* What is needed *
Set down each entry from the block beneath, exactly as written.

* Input material *
>>>>>

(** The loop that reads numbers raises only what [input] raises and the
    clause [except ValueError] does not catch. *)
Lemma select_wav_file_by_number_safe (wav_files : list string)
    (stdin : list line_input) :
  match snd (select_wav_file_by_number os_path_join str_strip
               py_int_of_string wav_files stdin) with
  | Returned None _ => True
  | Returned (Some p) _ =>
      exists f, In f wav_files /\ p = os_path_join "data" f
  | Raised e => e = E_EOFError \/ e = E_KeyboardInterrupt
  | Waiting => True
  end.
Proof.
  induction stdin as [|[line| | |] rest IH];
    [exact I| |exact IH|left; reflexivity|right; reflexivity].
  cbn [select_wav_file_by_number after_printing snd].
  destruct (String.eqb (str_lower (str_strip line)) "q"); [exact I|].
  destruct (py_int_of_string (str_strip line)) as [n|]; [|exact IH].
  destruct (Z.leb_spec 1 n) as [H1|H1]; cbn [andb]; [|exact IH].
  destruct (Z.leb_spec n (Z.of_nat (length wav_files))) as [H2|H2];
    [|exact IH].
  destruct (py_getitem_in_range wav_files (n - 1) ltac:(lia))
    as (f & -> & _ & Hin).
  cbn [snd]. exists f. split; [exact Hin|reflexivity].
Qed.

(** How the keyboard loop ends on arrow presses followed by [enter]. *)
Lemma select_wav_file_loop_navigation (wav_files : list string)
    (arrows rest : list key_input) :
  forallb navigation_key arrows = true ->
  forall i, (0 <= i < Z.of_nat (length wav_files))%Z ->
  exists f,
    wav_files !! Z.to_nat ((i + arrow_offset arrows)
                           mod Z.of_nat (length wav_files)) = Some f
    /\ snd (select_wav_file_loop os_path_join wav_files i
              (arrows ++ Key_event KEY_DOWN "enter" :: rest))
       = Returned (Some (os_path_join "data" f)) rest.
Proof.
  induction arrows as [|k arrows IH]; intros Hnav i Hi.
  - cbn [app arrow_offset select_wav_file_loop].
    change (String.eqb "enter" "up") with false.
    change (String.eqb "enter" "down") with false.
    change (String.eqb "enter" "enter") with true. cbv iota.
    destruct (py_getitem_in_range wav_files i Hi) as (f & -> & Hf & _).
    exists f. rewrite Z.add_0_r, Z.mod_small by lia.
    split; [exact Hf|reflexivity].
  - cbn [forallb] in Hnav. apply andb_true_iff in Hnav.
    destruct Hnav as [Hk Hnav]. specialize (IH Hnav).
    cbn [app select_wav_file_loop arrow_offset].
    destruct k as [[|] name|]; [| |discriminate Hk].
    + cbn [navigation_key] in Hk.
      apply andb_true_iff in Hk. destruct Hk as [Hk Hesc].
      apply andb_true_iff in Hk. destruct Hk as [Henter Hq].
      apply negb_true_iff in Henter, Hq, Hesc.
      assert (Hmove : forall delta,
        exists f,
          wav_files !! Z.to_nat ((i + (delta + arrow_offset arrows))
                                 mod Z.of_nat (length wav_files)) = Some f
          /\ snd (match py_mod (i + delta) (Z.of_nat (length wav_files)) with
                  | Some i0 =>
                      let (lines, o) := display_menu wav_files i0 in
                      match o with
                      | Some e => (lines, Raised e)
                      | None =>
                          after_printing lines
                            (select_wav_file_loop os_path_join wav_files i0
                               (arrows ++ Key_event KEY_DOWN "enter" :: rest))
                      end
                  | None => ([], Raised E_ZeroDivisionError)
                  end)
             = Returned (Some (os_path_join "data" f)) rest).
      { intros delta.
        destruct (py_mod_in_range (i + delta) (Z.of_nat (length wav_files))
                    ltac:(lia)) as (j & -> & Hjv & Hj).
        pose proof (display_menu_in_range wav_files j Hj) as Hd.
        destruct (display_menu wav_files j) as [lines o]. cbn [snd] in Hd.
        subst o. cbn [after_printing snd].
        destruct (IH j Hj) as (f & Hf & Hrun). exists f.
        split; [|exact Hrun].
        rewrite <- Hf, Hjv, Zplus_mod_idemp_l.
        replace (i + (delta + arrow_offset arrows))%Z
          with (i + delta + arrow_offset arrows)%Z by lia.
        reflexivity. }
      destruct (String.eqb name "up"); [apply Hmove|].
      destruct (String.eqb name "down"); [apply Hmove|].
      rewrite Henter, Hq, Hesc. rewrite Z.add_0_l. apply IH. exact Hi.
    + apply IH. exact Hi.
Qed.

<<<<<

* Exercise answer *
(** The loop that reads numbers raises only what [input] raises and the
    clause [except ValueError] does not catch. *)
Lemma select_wav_file_by_number_safe (wav_files : list string)
    (stdin : list line_input) :
  match snd (select_wav_file_by_number os_path_join str_strip
               py_int_of_string wav_files stdin) with
  | Returned None _ => True
  | Returned (Some p) _ =>
      exists f, In f wav_files /\ p = os_path_join "data" f
  | Raised e => e = E_EOFError \/ e = E_KeyboardInterrupt
  | Waiting => True
  end.
Proof.
  induction stdin as [|[line| | |] rest IH];
    [exact I| |exact IH|left; reflexivity|right; reflexivity].
  cbn [select_wav_file_by_number after_printing snd].
  destruct (String.eqb (str_lower (str_strip line)) "q"); [exact I|].
  destruct (py_int_of_string (str_strip line)) as [n|]; [|exact IH].
  destruct (Z.leb_spec 1 n) as [H1|H1]; cbn [andb]; [|exact IH].
  destruct (Z.leb_spec n (Z.of_nat (length wav_files))) as [H2|H2];
    [|exact IH].
  destruct (py_getitem_in_range wav_files (n - 1) ltac:(lia))
    as (f & -> & _ & Hin).
  cbn [snd]. exists f. split; [exact Hin|reflexivity].
Qed.

(** How the keyboard loop ends on arrow presses followed by [enter]. *)
Lemma select_wav_file_loop_navigation (wav_files : list string)
    (arrows rest : list key_input) :
  forallb navigation_key arrows = true ->
  forall i, (0 <= i < Z.of_nat (length wav_files))%Z ->
  exists f,
    wav_files !! Z.to_nat ((i + arrow_offset arrows)
                           mod Z.of_nat (length wav_files)) = Some f
    /\ snd (select_wav_file_loop os_path_join wav_files i
              (arrows ++ Key_event KEY_DOWN "enter" :: rest))
       = Returned (Some (os_path_join "data" f)) rest.
Proof.
  induction arrows as [|k arrows IH]; intros Hnav i Hi.
  - cbn [app arrow_offset select_wav_file_loop].
    change (String.eqb "enter" "up") with false.
    change (String.eqb "enter" "down") with false.
    change (String.eqb "enter" "enter") with true. cbv iota.
    destruct (py_getitem_in_range wav_files i Hi) as (f & -> & Hf & _).
    exists f. rewrite Z.add_0_r, Z.mod_small by lia.
    split; [exact Hf|reflexivity].
  - cbn [forallb] in Hnav. apply andb_true_iff in Hnav.
    destruct Hnav as [Hk Hnav]. specialize (IH Hnav).
    cbn [app select_wav_file_loop arrow_offset].
    destruct k as [[|] name|]; [| |discriminate Hk].
    + cbn [navigation_key] in Hk.
      apply andb_true_iff in Hk. destruct Hk as [Hk Hesc].
      apply andb_true_iff in Hk. destruct Hk as [Henter Hq].
      apply negb_true_iff in Henter, Hq, Hesc.
      assert (Hmove : forall delta,
        exists f,
          wav_files !! Z.to_nat ((i + (delta + arrow_offset arrows))
                                 mod Z.of_nat (length wav_files)) = Some f
          /\ snd (match py_mod (i + delta) (Z.of_nat (length wav_files)) with
                  | Some i0 =>
                      let (lines, o) := display_menu wav_files i0 in
                      match o with
                      | Some e => (lines, Raised e)
                      | None =>
                          after_printing lines
                            (select_wav_file_loop os_path_join wav_files i0
                               (arrows ++ Key_event KEY_DOWN "enter" :: rest))
                      end
                  | None => ([], Raised E_ZeroDivisionError)
                  end)
             = Returned (Some (os_path_join "data" f)) rest).
      { intros delta.
        destruct (py_mod_in_range (i + delta) (Z.of_nat (length wav_files))
                    ltac:(lia)) as (j & -> & Hjv & Hj).
        pose proof (display_menu_in_range wav_files j Hj) as Hd.
        destruct (display_menu wav_files j) as [lines o]. cbn [snd] in Hd.
        subst o. cbn [after_printing snd].
        destruct (IH j Hj) as (f & Hf & Hrun). exists f.
        split; [|exact Hrun].
        rewrite <- Hf, Hjv, Zplus_mod_idemp_l.
        replace (i + (delta + arrow_offset arrows))%Z
          with (i + delta + arrow_offset arrows)%Z by lia.
        reflexivity. }
      destruct (String.eqb name "up"); [apply Hmove|].
      destruct (String.eqb name "down"); [apply Hmove|].
      rewrite Henter, Hq, Hesc. rewrite Z.add_0_l. apply IH. exact Hi.
    + apply IH. exact Hi.
Qed.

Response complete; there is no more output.